* PROBLEM: Every line of the entries below from the one containing "The handlers are" to the one containing "the route modules: a", both ends included, must be written out exactly. No other line belongs in the answer.

──────────

(** What [search_memory] does once the query is valid and the
    collection is resolved, by the reply to the first attempt. *)
Lemma search_memory_attempts query user_id session_id memory_type tags
      max_results rewrite_query return_full_items fuel
      (st : State W) vsid st1 r1 w1 :
  strip query <> EmptyString ->
  _get_or_create_vector_store_id client cfg fuel st = (Ret vsid, st1) ->
  let flt := _build_attribute_filter (Some user_id) session_id tags memory_type in
  let maxr := Z.max 1 (Z.min max_results 50) in
  let primary := CSearch filters_kw vsid query maxr rewrite_query flt in
  let alternate := CSearch attribute_filter_kw vsid query maxr rewrite_query flt in
  vector_stores_search client filters_kw vsid query maxr rewrite_query flt
                       (world st1) = (r1, w1) ->
  forall out st2,
    search_memory client cfg query user_id session_id memory_type tags
                  max_results rewrite_query return_full_items fuel st
    = (out, st2) ->
    cache st2 = cache st1 /\
    match r1 with
    | Ok _ =>
        calls st2 = calls st1 ++ [{| ev_call := primary; ev_answer := Returned None |}]
        /\ world st2 = w1
        /\ exists d, out = Ret d /\ tagged d
    | Err (TypeError msg) =>
        exists r2,
          fst (vector_stores_search client attribute_filter_kw vsid query maxr
                                    rewrite_query flt w1) = r2
          /\ world st2
             = snd (vector_stores_search client attribute_filter_kw vsid query
                                         maxr rewrite_query flt w1)
          /\ match r2 with
             | Ok _ =>
                 calls st2
                 = calls st1 ++ [{| ev_call := primary;
                                    ev_answer := Raised (TypeError msg) |};
                                 {| ev_call := alternate;
                                    ev_answer := Returned None |}]
                 /\ exists d, out = Ret d /\ tagged d
             | Err e =>
                 calls st2
                 = calls st1 ++ [{| ev_call := primary;
                                    ev_answer := Raised (TypeError msg) |};
                                 {| ev_call := alternate;
                                    ev_answer := Raised e |}]
                 /\ out = Raise e
             end
    | Err e =>
        calls st2 = calls st1 ++ [{| ev_call := primary; ev_answer := Raised e |}]
        /\ world st2 = w1
        /\ out = Raise e
    end.
Proof.
  intros Hq Hres flt maxr primary alternate Hprim out st2.
  unfold search_memory.
  apply truthy_str_true in Hq. rewrite Hq.
  change (negb true) with false. cbv iota.
  unfold bind at 1. cbv beta. rewrite Hres. cbv beta iota.
  fold flt. fold maxr.
  unfold bind at 1. unfold try_except at 1. unfold search_call at 1.
  unfold remote at 1. rewrite Hprim.
  destruct r1 as [res | e].
  - cbv beta iota.
    destruct return_full_items; unfold ret; intros H; inversion H; subst;
      simpl; (split; [reflexivity |]); (split; [reflexivity |]);
      (split; [reflexivity |]); eexists; (split; [reflexivity |]);
      exists "ok"; (split; [reflexivity | auto]).
  - cbv beta iota.
    destruct e as [msg | msg | msg].
    + unfold search_call, remote. cbn [world cache calls].
      destruct (vector_stores_search client attribute_filter_kw vsid query maxr
                                     rewrite_query flt w1) as [[res2 | e2] w2] eqn:E2.
      * destruct return_full_items; unfold ret; intros H; inversion H; subst;
          simpl; (split; [reflexivity |]); eexists; (split; [reflexivity |]);
          (split; [reflexivity |]);
          (split; [rewrite <- app_assoc; reflexivity |]);
          eexists; (split; [reflexivity |]);
          exists "ok"; (split; [reflexivity | auto]).
      * intros H; inversion H; subst. simpl.
        split; [reflexivity |]. eexists. split; [reflexivity |].
        split; [reflexivity |].
        split; [rewrite <- app_assoc; reflexivity | reflexivity].
    + intros H; inversion H; subst. simpl. auto.
    + intros H; inversion H; subst. simpl. auto.
Qed.
End Search.

(** C9.  In [search_memory], with a valid query and the collection
    resolved, the first attempt sends the filter as [filters]; the
    attempt under [attribute_filter] is made if and only if the first
    one raised a [TypeError]; any other failure of the first attempt is
    the outcome of the tool, unchanged, and no further call is sent. *)
Theorem search_fallback_on_type_error_only :
  forall (W : Type) (client : Client W) (cfg : Config)
         query user_id session_id memory_type tags max_results rewrite_query
         return_full_items fuel (st : State W) vsid st1 r1 w1 out st2,
    strip query <> EmptyString ->
    _get_or_create_vector_store_id client cfg fuel st = (Ret vsid, st1) ->
    let flt := _build_attribute_filter (Some user_id) session_id tags memory_type in
    let maxr := Z.max 1 (Z.min max_results 50) in
    let primary := CSearch filters_kw vsid query maxr rewrite_query flt in
    let alternate := CSearch attribute_filter_kw vsid query maxr rewrite_query flt in
    vector_stores_search client filters_kw vsid query maxr rewrite_query flt
                         (world st1) = (r1, w1) ->
    search_memory client cfg query user_id session_id memory_type tags
                  max_results rewrite_query return_full_items fuel st
    = (out, st2) ->
    (exists rest, issued_since st1 st2 = primary :: rest)
    /\ (In alternate (issued_since st1 st2) <-> exists msg, r1 = Err (TypeError msg))
    /\ (forall e, r1 = Err e -> (forall msg, e <> TypeError msg) ->
                  out = Raise e /\ issued_since st1 st2 = [primary]
                  /\ world st2 = w1 /\ cache st2 = cache st1).
Proof.
  intros W client cfg query user_id session_id memory_type tags max_results
         rewrite_query return_full_items fuel st vsid st1 r1 w1 out st2
         Hq Hres flt maxr primary alternate Hprim Hrun.
  destruct (search_memory_attempts client cfg query user_id session_id
              memory_type tags max_results rewrite_query return_full_items
              fuel st Hq Hres Hprim Hrun) as [Hcache Hcases].
  fold flt maxr primary alternate in Hcases.
  assert (Hne : primary <> alternate) by (unfold primary, alternate; discriminate).
  destruct r1 as [res | e].
  - destruct Hcases as (Hc & Hw & _).
    rewrite (issued_since_app st1 st2 _ Hc). simpl.
    split; [eexists; reflexivity |]. split.
    + split.
      * intros [H | []]. contradiction.
      * intros [msg H]. discriminate H.
    + intros e H. discriminate H.
  - destruct e as [msg | msg | msg].
    + destruct Hcases as (r2 & _ & _ & Hc).
      assert (Hiss : issued_since st1 st2 = [primary; alternate]).
      { destruct r2; destruct Hc as [Hc _];
          rewrite (issued_since_app st1 st2 _ Hc); reflexivity. }
      rewrite Hiss. split; [eexists; reflexivity |]. split.
      * split; [intros _; eexists; reflexivity | intros _; simpl; auto].
      * intros e H Hno. inversion H; subst. exfalso. apply (Hno msg). reflexivity.
    + destruct Hcases as (Hc & Hw & Ho).
      rewrite (issued_since_app st1 st2 _ Hc). simpl.
      split; [eexists; reflexivity |]. split.
      * split.
        -- intros [H | []]. contradiction.
        -- intros [m H]. discriminate H.
      * intros e H _. inversion H; subst. auto.
    + destruct Hcases as (Hc & Hw & Ho).
      rewrite (issued_since_app st1 st2 _ Hc). simpl.
      split; [eexists; reflexivity |]. split.
      * split.
        -- intros [H | []]. contradiction.
        -- intros [m H]. discriminate H.
      * intros e H _. inversion H; subst. auto.
Qed.

Lemma search_fallback_on_type_error_only_witness :
  let client := Stub.client Stub.old_sdk in
  let st1 := snd (_get_or_create_vector_store_id client Stub.cfg 3 Stub.start) in
  let st2 := snd (search_memory client Stub.cfg "dark mode" "u1" None None None
                                3%Z true false 3 Stub.start) in
  let flt := Some (eq_leaf "user_id" "u1") in
  In (CSearch attribute_filter_kw "vs_1" "dark mode" 3%Z true flt)
     (issued_since st1 st2)
  <-> exists msg,
      @Err SearchResults (TypeError "unexpected keyword argument 'filters'")
      = Err (TypeError msg).
Proof.
  refine (proj1 (proj2
    (@search_fallback_on_type_error_only _ (Stub.client Stub.old_sdk) Stub.cfg
       "dark mode" "u1" None None None 3%Z true false 3 Stub.start
       "vs_1" _ (Err (TypeError "unexpected keyword argument 'filters'")) _ _ _
       _ eq_refl eq_refl eq_refl))).
  vm_compute. discriminate.
Defined.
(** The durable record as the specification describes it: a start date or
    none, and a count per day (the keys are the [%Y-%m-%d] texts). *)
Record campaign_state := mkstate {
  start_date : option date;
  daily_sends : list (string * Z)
}.

Definition encode_start (s : option date) : pyval :=
  match s with
  | Some d => PStr (strftime d)
  | None => PNone
  end.

Definition encode_sends (l : list (string * Z)) : list (string * pyval) :=
  map (fun kv => (fst kv, PInt (snd kv))) l.

(** The Python dictionary of a state. *)
Definition encode (st : campaign_state) : pyval :=
  PDict [("start_date", encode_start (start_date st));
         ("daily_sends", PDict (encode_sends (daily_sends st)))].

Fixpoint sends_get (l : list (string * Z)) (k : string) : option Z :=
  match l with
  | [] => None
  | (k', n) :: l' => if (k' =? k)%string then Some n else sends_get l' k
  end.

(** [daily_sends[today]] when that key is present, and 0 otherwise. *)
Definition already_sent (st : campaign_state) (today : string) : Z :=
  match sends_get (daily_sends st) today with
  | Some n => n
  | None => 0
  end.

(** The state once its campaign has been started on [today]. *)
Definition started (st : campaign_state) (today : date) : campaign_state :=
  mkstate (Some today) (daily_sends st).

(** The start date, when there is one, is a date of the calendar. *)
Definition start_valid (st : campaign_state) : bool :=
  match start_date st with
  | Some D => valid_date D
  | None => true
  end.
(** * SIDEWAYS: drift scoring, clipping detection, replay and ghost recording

    A shallow embedding of the simulation core of the game:

    - [utils/ClippingSystem.ts]: [ClippingZoneDetector], [DriftScoring] and
      [createDriftSystem];
    - [components/GameCanvas.tsx]: the per-tick [updatePhysics] (live physics
      and replay playback), [handleClear] (ghost bookkeeping and reset) and
      [handleReplayControl];
    - [components/MapEditor.tsx]: the editor's state and its handlers
      (history with undo and redo, tools, zoom and pan);
    - [utils/SoundEngine.ts]: the wave-shaper curve [makeDistortionCurve];
    - [types.ts]: [CarState], [InputState], [GameParams], [GhostFrame],
      [GhostRun], [MapTile].

    A JavaScript [number] is modelled by an exact rational ([Q]): sums,
    products and comparisons are the mathematical ones, without the rounding
    of IEEE-754 doubles, and there is no NaN or infinity (a division by
    zero gives 0 in [Q]; the sources divide by the world size and by
    [maxSpeed], which are positive in the game).  Mutable objects become
    explicit state passing: a method is a function from the object before
    the call to the object after it. *)

From Stdlib Require Import QArith Qabs Qround Qminmax ZArith List Bool Lia Lqa.
From Stdlib Require Import Qpower.
From Stdlib Require String.
Import String.StringSyntax.
Delimit Scope string_scope with string.
Import ListNotations.
Open Scope Q_scope.

(** ** JavaScript primitives used by the sources *)

Module JS.

(** Comparison operators on numbers, as booleans. *)
Definition leb (x y : Q) : bool := Qle_bool x y.
Definition ltb (x y : Q) : bool := negb (Qle_bool y x).
Definition geb (x y : Q) : bool := leb y x.
Definition gtb (x y : Q) : bool := ltb y x.
Definition eqb (x y : Q) : bool := Qeq_bool x y.
Definition neqb (x y : Q) : bool := negb (Qeq_bool x y).

(** [Math.PI] is the double 3.141592653589793, which is exactly
    884279719003555 / 2^48. *)
Definition PI : Q := 884279719003555 # 281474976710656.

Definition abs (x : Q) : Q := Qabs x.
Definition max (x y : Q) : Q := Qmax x y.
Definition min (x y : Q) : Q := Qmin x y.
Definition floor (x : Q) : Q := inject_Z (Qfloor x).

(** [Math.sign]: -1, 0 or 1. *)
Definition sign (x : Q) : Q :=
  if ltb 0 x then 1 else if ltb x 0 then -1 else 0.

(** [v || d] on an optional number: [undefined] and [0] are falsy. *)
Definition or_default (v : option Q) (d : Q) : Q :=
  match v with
  | Some x => if eqb x 0 then d else x
  | None => d
  end.
(** The element built for one entry of the period map: the map key, not
    the record's own [InvoicePeriod] field, becomes ["invoiceperiod"]. *)
Definition period_entry (kv : string * InvoicePeriod.t) : Value :=
  let '(key, period) := kv in
  VMap {[
    "invoiceperiod" := VString key;
    "actualcost" := VFloat (InvoicePeriod.ActualCost period);
    "startdate" := VString (InvoicePeriod.StartDate period);
    "enddate" := VString (InvoicePeriod.EndDate period) ]}.

Definition flattenInvoicePeriods `{RangeOrder}
    (invoicePeriods : gmap string InvoicePeriod.t) : slice Value :=
  range_append period_entry (range_map invoicePeriods).

Definition billing_entry `{RangeOrder} (item : BillingItem.t) : Value :=
  VMap {[
    "id" := VString (BillingItem.ID item);
    "partitionkey" := VString (BillingItem.PartitionKey item);
    "subscriptionname" := VString (BillingItem.SubscriptionName item);
    "invoiceperiods" :=
      VList (flattenInvoicePeriods (BillingItem.InvoicePeriods item)) ]}.

Definition flattenBillingItems `{RangeOrder}
    (billingItems : slice BillingItem.t) : slice Value :=
  range_append billing_entry (elems billingItems).

Definition change_entry `{RangeOrder} (change : Change.t) : Value :=
  VMap {[
    "propertyname" := VString (Change.PropertyName change);
    "oldvalue" := VMap (flattenStringMap (Change.OldValue change));
    "newvalue" := VMap (flattenStringMap (Change.NewValue change)) ]}.
(** * SwachhMap report API: a shallow embedding of the route handlers

    The development follows the two route modules of the application:

    - [/api/report]       : [POST] (create a report) and [GET_list] (paged list);
    - [/api/report/[id]]  : [GET], [PATCH] and [DELETE] on one report.

    The handlers are asynchronous JavaScript functions that await calls to
    three collaborators (the data-access layer, the image host and the
    geocoder).  They are embedded as programs of a small monad whose only
    effect is awaiting such a call; a call either resolves with a value or
    rejects with an error, and the handlers' [try]/[catch] blocks and early
    [return]s are kept as they are written.

    Conventions of the embedding:

    - a request carries what [request.json()] gives: a rejection (no body,
      or not JSON), [null], or a JSON value, given by the values of the
      properties the handlers destructure from it, [VUndefined] standing for
      a property the body does not have; [newImages] and [imagesToDelete]
      are JSON arrays when they are there;
    - header names are matched without regard to case, as [Headers.get]
      does; query parameters are matched exactly;
    - strings are sequences of code units below 256; [parseInt] gives the
      Number nearest to the integer read;
    - [console.error] writes nothing the handlers read back and is left out;
    - the data-access layer, the image host and the geocoder are not part of
      the route modules: a handler is run against an [oracle] that settles
      each call, so that every statement below holds for all behaviours of
      the three collaborators, and what the data-access layer is said to do
      by the specification is stated separately ([saved_entity],
      [apply_update], [page_of]).

    Besides the route modules the development covers three functions of the
    data-access layer over the report model ([Dal]: [createReport],
    [getReportById] and [deleteReportIfOwner], run against a [database] that
    settles each query), the explore page, which fetches the list and draws
    one card per report ([Explore]), and the navigation bar ([Navbar]). *)

From Stdlib Require Import List String Ascii ZArith QArith_base Bool Lia.
Import ListNotations.
Local Close Scope Q_scope.
Local Open Scope string_scope.
Local Open Scope Z_scope.

Set Implicit Arguments.

(* ================================================================== *)
(** ** JavaScript values and the built-ins the handlers use *)

(** A value obtained from a parsed JSON body; [VUndefined] is what
    destructuring yields for a property the body does not have.  Numbers are
    exact rationals. *)
#[local] Unset Elimination Schemes.
Inductive value : Type :=
| VUndefined
| VNull
| VBool (b : bool)
| VNum (q : Q)
| VStr (s : string)
| VArr (items : list value)
| VObj (fields : list (string * value)).
#[local] Set Elimination Schemes.
(** * airtable-export: a shallow embedding of [src/main.ts]

    The script reads the most recent modification time of an Airtable
    table, and when the last edit is old enough it uploads every record
    of the table, as pretty-printed JSON, to a file of a GitHub
    repository.

    The embedding follows the source function by function.  JavaScript
    values that the script handles are modelled as follows.

    - A string is a [string]: the bytes of its UTF-8 encoding.  With
      this reading [Buffer.from(text)] is the identity on the
      representation.
    - A JSON value is a [json]; an object is an association list,
      because [JSON.stringify] prints the members in insertion order.
      Numbers inside JSON data are integers (below 2^53 in magnitude,
      where a double holds them exactly and prints them in decimal).
    - [undefined] is [None] in an [option json].
    - A [Date] is [ValidDate t] (t in milliseconds since the epoch) or
      [InvalidDate]; a [number] used in time arithmetic is an exact
      rational or [NaN] (doubles are idealised as rationals).
    - [process.env] is a [gmap string string].
    - An [async] function is a [prog]: a tree of console output, clock
      reads and awaited requests, run against a world that answers each
      request with a value or a rejection. *)

From Stdlib Require Import Ascii String QArith.
From stdpp Require Import gmap strings list pretty.

Local Open Scope Z_scope.
Set Warnings "-register-all".

(** ** JSON values *)

Inductive json : Type :=
| JNull
| JBool (b : bool)
| JNum (n : Z)
| JStr (s : string)
| JArr (elems : list json)
| JObj (members : list (string * json)).

(** [obj[key]] on a plain object: the first member of that name, or
    [undefined].  (Names inherited from [Object.prototype] are outside
    the model.) *)
Fixpoint own_property (members : list (string * json)) (key : string) : option json :=
  match members with
  | [] => None
  | (k, v) :: rest => if String.eqb k key then Some v else own_property rest key
  end.

(** ** [JSON.stringify] *)

Definition hex_digit (n : N) : ascii :=
  default "0"%char (String.get (N.to_nat n) "0123456789abcdef").

Definition dquote : string := String (ascii_of_N 34) "".

(** One code unit of QuoteJSONString (ECMA-262, 25.5.2.3). *)
Definition quote_char (c : ascii) : string :=
  let n := N_of_ascii c in
  if (n =? 8)%N then "\b"
  else if (n =? 9)%N then "\t"
  else if (n =? 10)%N then "\n"
  else if (n =? 12)%N then "\f"
  else if (n =? 13)%N then "\r"
  else if (n =? 34)%N then String "\"%char dquote
  else if (n =? 92)%N then "\\"
  else if (n <? 32)%N then
    "\u00" +:+ String (hex_digit (n / 16)) (String (hex_digit (n mod 16)) "")
  else String c "".

Fixpoint quote_chars (s : string) : string :=
  match s with
  | EmptyString => ""
  | String c rest => quote_char c +:+ quote_chars rest
  end.

Definition QuoteJSONString (s : string) : string :=
  dquote +:+ quote_chars s +:+ dquote.

Definition newline : string := String (ascii_of_N 10) "".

──────────

* RESULT OF THE TASK:
    The handlers are asynchronous JavaScript functions that await calls to
    three collaborators (the data-access layer, the image host and the
    geocoder).  They are embedded as programs of a small monad whose only
    effect is awaiting such a call; a call either resolves with a value or
    rejects with an error, and the handlers' [try]/[catch] blocks and early
    [return]s are kept as they are written.

    Conventions of the embedding:

    - a request carries what [request.json()] gives: a rejection (no body,
      or not JSON), [null], or a JSON value, given by the values of the
      properties the handlers destructure from it, [VUndefined] standing for
      a property the body does not have; [newImages] and [imagesToDelete]
      are JSON arrays when they are there;
    - header names are matched without regard to case, as [Headers.get]
      does; query parameters are matched exactly;
    - strings are sequences of code units below 256; [parseInt] gives the
      Number nearest to the integer read;
    - [console.error] writes nothing the handlers read back and is left out;
    - the data-access layer, the image host and the geocoder are not part of
      the route modules: a handler is run against an [oracle] that settles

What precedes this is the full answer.